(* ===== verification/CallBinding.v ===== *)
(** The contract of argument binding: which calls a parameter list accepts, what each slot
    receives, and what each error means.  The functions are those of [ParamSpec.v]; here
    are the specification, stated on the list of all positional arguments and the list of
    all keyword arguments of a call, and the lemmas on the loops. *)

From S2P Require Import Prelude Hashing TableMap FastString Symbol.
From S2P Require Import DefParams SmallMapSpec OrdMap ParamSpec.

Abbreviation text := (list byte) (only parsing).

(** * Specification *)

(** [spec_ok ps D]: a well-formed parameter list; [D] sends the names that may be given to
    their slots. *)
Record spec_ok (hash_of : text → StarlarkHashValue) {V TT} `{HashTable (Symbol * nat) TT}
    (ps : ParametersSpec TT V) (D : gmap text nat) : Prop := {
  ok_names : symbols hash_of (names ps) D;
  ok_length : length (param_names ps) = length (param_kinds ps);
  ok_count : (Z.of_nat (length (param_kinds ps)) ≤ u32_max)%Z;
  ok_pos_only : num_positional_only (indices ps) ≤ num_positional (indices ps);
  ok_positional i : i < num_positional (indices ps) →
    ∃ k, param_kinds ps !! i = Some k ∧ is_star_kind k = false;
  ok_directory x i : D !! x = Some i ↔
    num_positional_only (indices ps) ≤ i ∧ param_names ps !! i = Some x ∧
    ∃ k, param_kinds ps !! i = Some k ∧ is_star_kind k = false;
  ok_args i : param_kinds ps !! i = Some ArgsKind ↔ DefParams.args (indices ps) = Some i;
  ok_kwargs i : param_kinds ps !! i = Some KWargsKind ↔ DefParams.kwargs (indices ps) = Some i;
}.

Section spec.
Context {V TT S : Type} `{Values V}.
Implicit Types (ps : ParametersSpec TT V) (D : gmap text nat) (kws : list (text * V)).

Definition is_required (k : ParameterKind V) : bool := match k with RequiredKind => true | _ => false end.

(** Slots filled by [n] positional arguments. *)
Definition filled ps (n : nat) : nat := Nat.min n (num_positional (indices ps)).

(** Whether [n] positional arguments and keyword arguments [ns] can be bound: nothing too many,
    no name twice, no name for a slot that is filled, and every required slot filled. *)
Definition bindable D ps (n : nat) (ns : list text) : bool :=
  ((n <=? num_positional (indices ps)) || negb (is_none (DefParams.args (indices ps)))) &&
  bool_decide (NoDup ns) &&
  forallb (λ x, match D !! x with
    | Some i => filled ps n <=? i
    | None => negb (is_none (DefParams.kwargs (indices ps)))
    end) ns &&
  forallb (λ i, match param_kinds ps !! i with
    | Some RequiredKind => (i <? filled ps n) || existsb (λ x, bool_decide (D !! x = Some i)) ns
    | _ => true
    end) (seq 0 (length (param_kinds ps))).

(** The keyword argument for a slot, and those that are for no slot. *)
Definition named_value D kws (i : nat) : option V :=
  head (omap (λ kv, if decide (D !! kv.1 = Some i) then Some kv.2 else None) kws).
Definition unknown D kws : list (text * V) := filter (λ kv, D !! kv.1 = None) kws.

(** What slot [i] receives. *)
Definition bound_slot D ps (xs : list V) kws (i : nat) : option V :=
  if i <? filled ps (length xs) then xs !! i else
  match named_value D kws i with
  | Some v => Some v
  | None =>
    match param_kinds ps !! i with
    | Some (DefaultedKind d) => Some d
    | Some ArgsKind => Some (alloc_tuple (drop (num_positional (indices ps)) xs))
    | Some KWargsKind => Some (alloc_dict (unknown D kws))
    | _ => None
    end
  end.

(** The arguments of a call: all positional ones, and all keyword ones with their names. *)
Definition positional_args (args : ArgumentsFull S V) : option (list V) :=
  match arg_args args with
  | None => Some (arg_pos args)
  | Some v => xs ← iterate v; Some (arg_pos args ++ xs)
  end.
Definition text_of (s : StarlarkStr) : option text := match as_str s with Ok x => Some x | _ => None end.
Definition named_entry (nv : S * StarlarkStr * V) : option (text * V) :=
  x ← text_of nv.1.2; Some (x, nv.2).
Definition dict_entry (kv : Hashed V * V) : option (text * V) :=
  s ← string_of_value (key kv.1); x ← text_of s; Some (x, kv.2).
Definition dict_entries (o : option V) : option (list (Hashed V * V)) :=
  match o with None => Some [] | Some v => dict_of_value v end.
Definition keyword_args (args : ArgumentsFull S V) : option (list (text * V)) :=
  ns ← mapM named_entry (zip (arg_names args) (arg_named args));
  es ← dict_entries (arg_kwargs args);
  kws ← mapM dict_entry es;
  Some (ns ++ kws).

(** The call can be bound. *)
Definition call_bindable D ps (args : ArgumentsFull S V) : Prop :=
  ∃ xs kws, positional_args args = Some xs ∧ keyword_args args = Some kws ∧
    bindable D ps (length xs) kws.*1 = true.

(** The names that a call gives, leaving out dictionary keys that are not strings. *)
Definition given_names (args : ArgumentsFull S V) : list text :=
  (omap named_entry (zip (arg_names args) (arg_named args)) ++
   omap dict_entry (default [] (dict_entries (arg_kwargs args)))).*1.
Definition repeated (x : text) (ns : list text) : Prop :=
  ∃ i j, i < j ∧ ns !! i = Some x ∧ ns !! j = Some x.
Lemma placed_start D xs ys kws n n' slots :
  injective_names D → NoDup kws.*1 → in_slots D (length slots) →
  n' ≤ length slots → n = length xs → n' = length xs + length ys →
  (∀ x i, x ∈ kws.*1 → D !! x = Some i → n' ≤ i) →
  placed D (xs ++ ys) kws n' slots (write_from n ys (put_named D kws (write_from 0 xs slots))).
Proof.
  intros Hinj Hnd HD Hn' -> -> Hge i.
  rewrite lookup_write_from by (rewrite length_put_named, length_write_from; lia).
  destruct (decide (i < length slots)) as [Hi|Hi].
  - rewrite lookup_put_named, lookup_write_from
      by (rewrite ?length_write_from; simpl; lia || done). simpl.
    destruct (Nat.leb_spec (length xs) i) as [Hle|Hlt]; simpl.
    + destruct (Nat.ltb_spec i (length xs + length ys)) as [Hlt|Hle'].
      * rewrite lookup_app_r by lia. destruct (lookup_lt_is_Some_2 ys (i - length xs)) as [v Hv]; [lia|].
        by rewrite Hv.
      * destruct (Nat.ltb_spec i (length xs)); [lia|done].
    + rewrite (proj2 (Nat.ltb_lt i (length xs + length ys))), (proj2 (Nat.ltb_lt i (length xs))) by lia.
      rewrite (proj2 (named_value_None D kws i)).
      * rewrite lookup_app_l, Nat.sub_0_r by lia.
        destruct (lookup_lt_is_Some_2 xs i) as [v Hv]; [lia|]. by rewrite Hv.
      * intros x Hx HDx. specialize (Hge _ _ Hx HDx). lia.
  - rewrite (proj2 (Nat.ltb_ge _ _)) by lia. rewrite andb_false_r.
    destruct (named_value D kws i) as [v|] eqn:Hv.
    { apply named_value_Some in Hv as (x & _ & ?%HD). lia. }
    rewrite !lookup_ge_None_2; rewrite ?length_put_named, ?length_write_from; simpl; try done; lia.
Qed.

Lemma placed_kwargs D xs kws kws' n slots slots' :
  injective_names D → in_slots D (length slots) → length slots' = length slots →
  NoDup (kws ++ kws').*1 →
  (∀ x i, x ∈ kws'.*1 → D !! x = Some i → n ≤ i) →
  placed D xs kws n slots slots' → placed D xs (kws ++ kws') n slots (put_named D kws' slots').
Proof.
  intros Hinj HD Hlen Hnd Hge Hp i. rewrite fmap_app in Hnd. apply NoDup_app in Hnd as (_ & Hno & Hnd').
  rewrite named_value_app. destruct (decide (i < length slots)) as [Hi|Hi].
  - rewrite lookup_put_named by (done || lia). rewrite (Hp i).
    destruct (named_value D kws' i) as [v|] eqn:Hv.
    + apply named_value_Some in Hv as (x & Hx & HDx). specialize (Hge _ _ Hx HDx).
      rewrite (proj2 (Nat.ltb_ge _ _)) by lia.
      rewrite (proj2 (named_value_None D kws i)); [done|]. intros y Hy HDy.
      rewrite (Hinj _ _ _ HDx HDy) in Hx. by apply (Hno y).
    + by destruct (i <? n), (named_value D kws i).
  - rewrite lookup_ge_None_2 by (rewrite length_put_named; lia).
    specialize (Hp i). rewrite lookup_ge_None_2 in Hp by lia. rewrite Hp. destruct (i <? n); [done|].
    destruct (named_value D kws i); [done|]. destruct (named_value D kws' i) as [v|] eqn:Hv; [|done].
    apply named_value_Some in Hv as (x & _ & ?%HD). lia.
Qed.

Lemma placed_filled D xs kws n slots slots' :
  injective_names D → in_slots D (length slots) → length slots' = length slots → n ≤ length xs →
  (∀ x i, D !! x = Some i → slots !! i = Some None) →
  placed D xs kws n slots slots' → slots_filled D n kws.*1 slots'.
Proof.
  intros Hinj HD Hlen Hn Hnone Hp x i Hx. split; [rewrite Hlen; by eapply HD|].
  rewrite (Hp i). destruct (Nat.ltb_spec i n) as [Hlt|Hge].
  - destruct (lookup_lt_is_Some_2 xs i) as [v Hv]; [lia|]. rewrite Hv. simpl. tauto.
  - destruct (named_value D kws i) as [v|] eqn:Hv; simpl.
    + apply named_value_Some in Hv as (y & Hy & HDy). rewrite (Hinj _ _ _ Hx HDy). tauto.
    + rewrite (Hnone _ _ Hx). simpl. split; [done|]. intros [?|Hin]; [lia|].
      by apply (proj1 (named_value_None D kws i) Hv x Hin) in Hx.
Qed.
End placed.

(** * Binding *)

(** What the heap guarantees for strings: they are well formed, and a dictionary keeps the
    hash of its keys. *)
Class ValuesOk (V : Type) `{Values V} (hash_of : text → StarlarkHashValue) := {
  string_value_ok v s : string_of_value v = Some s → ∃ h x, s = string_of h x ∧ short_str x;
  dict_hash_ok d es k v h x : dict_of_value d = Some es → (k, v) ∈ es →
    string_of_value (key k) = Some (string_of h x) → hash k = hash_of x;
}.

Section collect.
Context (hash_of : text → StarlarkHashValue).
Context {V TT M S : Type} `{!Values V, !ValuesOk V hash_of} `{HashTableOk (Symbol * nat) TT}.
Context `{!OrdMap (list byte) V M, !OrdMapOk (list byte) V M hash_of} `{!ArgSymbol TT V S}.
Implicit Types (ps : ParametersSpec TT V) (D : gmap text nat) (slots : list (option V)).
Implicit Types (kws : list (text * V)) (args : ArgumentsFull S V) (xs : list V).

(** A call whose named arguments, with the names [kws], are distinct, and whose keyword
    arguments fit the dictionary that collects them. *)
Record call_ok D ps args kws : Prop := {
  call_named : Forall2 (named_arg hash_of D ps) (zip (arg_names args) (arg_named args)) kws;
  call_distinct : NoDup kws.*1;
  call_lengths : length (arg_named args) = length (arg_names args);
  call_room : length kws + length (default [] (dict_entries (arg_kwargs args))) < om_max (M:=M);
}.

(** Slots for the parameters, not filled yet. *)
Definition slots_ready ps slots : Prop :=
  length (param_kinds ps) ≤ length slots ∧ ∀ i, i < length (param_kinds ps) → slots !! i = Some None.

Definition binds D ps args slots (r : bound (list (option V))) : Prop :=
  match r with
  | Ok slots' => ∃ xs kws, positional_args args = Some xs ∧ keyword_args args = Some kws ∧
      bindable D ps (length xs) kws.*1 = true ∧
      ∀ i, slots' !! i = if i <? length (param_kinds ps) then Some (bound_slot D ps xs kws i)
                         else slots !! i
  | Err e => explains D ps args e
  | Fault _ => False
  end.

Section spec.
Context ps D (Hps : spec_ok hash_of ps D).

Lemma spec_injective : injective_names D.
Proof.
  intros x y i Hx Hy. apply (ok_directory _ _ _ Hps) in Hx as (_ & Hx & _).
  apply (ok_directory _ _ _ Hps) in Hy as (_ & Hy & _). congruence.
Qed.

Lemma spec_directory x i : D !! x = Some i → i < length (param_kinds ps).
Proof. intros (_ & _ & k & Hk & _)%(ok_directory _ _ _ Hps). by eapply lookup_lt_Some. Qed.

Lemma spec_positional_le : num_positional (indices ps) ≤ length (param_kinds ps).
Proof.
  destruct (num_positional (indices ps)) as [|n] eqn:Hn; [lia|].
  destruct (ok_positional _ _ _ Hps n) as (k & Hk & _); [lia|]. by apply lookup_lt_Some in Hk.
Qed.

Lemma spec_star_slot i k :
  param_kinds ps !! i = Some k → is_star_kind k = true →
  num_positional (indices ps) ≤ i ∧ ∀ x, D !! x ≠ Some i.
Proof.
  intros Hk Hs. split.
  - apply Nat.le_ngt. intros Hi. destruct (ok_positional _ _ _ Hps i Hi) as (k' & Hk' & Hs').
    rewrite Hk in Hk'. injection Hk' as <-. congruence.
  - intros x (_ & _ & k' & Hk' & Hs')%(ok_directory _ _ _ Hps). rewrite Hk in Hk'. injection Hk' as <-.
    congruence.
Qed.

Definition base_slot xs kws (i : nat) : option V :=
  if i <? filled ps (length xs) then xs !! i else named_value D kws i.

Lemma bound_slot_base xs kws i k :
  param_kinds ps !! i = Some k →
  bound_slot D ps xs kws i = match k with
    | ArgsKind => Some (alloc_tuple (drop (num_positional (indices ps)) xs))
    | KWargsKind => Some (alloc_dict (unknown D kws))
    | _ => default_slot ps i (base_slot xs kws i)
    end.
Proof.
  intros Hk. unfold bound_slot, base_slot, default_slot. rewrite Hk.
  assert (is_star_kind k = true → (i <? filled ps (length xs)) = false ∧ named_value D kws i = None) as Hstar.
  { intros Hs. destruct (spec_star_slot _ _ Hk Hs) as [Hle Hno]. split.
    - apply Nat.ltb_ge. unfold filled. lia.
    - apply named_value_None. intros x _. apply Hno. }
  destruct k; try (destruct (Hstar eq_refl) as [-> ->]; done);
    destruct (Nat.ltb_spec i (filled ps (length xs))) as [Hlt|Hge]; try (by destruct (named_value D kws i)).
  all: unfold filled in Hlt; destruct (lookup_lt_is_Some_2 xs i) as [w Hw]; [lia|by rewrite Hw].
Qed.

YOUR INSTRUCTIONS: From the records above, copy out the line with "Nat.sub_0_r by lia.", the line with "intros Hinj HD Hlen Hnd", and every line between them, word for word.

RESPONSE:
      * rewrite lookup_app_l, Nat.sub_0_r by lia.
        destruct (lookup_lt_is_Some_2 xs i) as [v Hv]; [lia|]. by rewrite Hv.
      * intros x Hx HDx. specialize (Hge _ _ Hx HDx). lia.
  - rewrite (proj2 (Nat.ltb_ge _ _)) by lia. rewrite andb_false_r.
    destruct (named_value D kws i) as [v|] eqn:Hv.
    { apply named_value_Some in Hv as (x & _ & ?%HD). lia. }
    rewrite !lookup_ge_None_2; rewrite ?length_put_named, ?length_write_from; simpl; try done; lia.
Qed.

Lemma placed_kwargs D xs kws kws' n slots slots' :
  injective_names D → in_slots D (length slots) → length slots' = length slots →
  NoDup (kws ++ kws').*1 →
  (∀ x i, x ∈ kws'.*1 → D !! x = Some i → n ≤ i) →
  placed D xs kws n slots slots' → placed D xs (kws ++ kws') n slots (put_named D kws' slots').
Proof.
  intros Hinj HD Hlen Hnd Hge Hp i. rewrite fmap_app in Hnd. apply NoDup_app in Hnd as (_ & Hno & Hnd').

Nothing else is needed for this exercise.